Task directions ->
Lines from the top of the entries through the line that has "#[export] Instance key_hashable" must be duplicated exactly, and no others.

Collected data entries

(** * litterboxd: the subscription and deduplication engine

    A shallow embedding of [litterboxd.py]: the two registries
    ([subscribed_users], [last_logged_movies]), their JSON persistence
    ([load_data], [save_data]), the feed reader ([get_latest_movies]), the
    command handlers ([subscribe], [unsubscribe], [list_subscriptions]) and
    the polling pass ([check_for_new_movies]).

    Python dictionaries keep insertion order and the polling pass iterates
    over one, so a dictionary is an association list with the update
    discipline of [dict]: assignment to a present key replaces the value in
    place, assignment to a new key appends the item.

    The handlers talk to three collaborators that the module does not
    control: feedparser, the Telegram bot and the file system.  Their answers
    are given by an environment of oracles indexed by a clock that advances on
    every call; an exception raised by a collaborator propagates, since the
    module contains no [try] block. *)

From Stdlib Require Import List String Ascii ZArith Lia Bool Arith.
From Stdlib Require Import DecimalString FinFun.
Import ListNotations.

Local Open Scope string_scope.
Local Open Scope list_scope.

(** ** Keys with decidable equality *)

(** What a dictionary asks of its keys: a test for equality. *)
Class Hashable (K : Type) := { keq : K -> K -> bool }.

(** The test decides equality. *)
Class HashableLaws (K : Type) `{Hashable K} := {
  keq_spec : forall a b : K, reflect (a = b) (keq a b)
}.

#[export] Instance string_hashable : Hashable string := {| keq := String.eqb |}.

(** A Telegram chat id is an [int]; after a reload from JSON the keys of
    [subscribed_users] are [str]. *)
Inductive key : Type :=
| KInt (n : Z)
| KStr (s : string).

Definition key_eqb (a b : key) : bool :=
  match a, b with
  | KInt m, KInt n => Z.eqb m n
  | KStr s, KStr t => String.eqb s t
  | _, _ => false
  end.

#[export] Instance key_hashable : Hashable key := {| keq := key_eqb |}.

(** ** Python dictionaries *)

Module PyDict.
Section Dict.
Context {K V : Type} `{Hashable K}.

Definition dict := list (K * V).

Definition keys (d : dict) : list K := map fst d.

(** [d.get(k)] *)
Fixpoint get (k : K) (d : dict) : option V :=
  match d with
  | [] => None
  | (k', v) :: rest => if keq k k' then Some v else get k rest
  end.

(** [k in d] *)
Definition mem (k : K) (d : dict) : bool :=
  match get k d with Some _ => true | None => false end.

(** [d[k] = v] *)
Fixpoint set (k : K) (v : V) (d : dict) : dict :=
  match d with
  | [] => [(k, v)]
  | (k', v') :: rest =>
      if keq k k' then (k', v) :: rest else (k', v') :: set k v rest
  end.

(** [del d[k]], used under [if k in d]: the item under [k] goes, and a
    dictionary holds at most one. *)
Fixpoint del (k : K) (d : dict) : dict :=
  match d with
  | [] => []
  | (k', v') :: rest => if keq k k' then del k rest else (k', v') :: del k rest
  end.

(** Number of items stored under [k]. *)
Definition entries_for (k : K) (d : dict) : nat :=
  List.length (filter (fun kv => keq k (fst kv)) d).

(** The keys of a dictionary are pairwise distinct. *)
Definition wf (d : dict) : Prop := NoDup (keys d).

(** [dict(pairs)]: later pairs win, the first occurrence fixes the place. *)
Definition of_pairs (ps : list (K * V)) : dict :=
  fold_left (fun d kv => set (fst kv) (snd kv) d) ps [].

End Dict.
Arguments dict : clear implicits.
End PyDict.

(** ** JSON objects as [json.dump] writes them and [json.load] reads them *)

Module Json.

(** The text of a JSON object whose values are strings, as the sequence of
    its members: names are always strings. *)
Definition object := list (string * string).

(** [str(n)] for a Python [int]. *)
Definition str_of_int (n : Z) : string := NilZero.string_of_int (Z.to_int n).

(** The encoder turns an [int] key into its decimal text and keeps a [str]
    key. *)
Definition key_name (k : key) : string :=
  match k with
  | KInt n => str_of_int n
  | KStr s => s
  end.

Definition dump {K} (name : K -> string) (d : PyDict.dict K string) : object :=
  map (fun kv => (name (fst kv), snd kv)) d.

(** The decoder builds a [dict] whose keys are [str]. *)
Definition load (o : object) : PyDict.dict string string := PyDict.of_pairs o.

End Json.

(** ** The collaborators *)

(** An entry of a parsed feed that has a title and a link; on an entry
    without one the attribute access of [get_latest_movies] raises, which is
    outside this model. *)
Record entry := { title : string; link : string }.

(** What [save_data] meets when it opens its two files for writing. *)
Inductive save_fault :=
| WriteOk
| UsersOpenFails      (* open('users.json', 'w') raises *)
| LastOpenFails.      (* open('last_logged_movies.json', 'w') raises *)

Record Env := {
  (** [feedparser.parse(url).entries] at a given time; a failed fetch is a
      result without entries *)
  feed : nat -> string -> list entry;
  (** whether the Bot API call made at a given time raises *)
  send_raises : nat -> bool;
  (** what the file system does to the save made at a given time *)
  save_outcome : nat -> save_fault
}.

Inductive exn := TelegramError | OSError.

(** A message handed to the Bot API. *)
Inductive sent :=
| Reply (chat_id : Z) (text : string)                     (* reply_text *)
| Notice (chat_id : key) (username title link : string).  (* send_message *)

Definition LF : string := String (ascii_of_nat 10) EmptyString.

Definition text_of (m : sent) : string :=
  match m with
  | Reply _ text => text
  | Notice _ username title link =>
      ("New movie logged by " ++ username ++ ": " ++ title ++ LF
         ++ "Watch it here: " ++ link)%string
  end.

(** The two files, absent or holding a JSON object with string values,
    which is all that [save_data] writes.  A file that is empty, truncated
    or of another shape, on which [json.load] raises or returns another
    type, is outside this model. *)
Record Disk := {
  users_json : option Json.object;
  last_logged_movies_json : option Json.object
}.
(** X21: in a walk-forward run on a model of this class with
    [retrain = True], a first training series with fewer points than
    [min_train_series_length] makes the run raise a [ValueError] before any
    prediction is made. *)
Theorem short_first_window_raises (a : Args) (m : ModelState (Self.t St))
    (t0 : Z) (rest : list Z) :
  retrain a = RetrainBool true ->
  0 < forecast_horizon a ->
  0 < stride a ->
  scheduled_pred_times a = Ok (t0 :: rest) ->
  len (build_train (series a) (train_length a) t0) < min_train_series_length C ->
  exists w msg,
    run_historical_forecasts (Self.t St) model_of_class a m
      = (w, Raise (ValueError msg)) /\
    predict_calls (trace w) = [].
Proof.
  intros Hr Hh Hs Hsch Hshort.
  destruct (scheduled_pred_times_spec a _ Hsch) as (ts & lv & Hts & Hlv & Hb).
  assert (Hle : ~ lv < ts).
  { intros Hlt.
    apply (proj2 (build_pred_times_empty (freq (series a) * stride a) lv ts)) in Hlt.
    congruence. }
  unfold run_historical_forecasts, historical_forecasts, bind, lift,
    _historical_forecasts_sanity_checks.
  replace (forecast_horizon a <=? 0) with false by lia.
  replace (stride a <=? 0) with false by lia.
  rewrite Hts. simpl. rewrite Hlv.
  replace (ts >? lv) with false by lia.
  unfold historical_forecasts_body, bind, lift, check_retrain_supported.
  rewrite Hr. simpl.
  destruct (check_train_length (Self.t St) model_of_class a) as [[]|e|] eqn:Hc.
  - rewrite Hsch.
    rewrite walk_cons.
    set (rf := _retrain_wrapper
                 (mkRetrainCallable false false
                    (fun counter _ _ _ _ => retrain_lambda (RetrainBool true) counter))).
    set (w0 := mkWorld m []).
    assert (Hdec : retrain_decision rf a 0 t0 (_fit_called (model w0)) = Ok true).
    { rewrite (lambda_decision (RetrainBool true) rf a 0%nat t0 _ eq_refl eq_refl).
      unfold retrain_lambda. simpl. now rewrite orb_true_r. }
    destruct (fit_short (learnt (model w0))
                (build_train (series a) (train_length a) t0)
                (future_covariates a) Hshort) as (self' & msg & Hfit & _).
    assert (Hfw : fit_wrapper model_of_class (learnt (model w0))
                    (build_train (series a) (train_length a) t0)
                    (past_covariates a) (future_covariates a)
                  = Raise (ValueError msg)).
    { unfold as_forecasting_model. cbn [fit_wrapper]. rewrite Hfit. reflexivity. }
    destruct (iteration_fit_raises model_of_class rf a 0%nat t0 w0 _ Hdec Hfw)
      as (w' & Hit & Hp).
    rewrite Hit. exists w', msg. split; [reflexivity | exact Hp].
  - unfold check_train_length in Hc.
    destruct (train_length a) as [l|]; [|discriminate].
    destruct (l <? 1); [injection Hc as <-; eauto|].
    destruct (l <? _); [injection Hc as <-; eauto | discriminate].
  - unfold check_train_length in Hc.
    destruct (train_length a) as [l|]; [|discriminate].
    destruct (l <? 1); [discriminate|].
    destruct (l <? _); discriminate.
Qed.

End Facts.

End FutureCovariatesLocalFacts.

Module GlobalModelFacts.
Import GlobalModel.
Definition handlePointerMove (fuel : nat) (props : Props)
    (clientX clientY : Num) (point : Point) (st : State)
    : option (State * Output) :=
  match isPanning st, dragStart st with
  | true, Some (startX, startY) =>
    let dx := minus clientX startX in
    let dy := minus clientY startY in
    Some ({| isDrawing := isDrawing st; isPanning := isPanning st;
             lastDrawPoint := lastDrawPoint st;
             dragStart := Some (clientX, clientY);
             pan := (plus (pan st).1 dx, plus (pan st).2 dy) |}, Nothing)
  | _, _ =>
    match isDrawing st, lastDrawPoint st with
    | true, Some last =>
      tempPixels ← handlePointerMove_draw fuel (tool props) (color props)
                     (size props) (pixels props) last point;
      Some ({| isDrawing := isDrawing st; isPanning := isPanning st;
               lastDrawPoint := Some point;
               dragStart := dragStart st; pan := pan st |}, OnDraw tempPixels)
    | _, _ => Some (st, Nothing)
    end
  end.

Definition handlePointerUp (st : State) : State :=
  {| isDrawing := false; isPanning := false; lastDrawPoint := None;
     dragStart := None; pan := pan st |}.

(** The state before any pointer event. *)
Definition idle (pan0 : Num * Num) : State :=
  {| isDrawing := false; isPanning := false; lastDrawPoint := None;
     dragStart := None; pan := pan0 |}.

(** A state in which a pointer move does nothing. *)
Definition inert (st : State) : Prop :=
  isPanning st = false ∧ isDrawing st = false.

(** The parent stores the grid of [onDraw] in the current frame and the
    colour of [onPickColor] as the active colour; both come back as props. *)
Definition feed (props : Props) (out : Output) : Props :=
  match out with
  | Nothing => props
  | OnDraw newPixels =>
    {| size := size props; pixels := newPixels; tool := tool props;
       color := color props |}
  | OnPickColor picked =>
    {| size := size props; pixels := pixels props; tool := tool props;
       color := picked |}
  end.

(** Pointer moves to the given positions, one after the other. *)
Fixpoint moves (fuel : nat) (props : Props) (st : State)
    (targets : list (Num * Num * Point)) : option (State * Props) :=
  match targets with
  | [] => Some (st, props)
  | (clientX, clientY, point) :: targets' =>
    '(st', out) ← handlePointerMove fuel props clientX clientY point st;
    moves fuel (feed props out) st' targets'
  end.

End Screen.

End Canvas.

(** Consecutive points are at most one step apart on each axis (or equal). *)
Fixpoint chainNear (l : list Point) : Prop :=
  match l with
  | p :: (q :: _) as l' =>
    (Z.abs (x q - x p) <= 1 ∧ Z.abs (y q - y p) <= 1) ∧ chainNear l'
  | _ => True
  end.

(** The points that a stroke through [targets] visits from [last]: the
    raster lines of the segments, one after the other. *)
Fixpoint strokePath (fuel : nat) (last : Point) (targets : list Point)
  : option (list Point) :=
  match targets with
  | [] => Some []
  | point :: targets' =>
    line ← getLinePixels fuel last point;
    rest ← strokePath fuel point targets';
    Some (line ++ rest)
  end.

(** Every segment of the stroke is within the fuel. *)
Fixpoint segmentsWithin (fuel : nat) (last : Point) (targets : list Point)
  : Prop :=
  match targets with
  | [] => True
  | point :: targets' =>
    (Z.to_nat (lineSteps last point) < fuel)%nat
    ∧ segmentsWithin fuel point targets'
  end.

Exercise response ->
(** * litterboxd: the subscription and deduplication engine

    A shallow embedding of [litterboxd.py]: the two registries
    ([subscribed_users], [last_logged_movies]), their JSON persistence
    ([load_data], [save_data]), the feed reader ([get_latest_movies]), the
    command handlers ([subscribe], [unsubscribe], [list_subscriptions]) and
    the polling pass ([check_for_new_movies]).

    Python dictionaries keep insertion order and the polling pass iterates
    over one, so a dictionary is an association list with the update
    discipline of [dict]: assignment to a present key replaces the value in
    place, assignment to a new key appends the item.

    The handlers talk to three collaborators that the module does not
    control: feedparser, the Telegram bot and the file system.  Their answers
    are given by an environment of oracles indexed by a clock that advances on
    every call; an exception raised by a collaborator propagates, since the
    module contains no [try] block. *)

From Stdlib Require Import List String Ascii ZArith Lia Bool Arith.
From Stdlib Require Import DecimalString FinFun.
Import ListNotations.

Local Open Scope string_scope.
Local Open Scope list_scope.

(** ** Keys with decidable equality *)

(** What a dictionary asks of its keys: a test for equality. *)
Class Hashable (K : Type) := { keq : K -> K -> bool }.

(** The test decides equality. *)
Class HashableLaws (K : Type) `{Hashable K} := {
  keq_spec : forall a b : K, reflect (a = b) (keq a b)
}.

#[export] Instance string_hashable : Hashable string := {| keq := String.eqb |}.

(** A Telegram chat id is an [int]; after a reload from JSON the keys of
    [subscribed_users] are [str]. *)
Inductive key : Type :=
| KInt (n : Z)
| KStr (s : string).

Definition key_eqb (a b : key) : bool :=
  match a, b with
  | KInt m, KInt n => Z.eqb m n
  | KStr s, KStr t => String.eqb s t
  | _, _ => false
  end.

#[export] Instance key_hashable : Hashable key := {| keq := key_eqb |}.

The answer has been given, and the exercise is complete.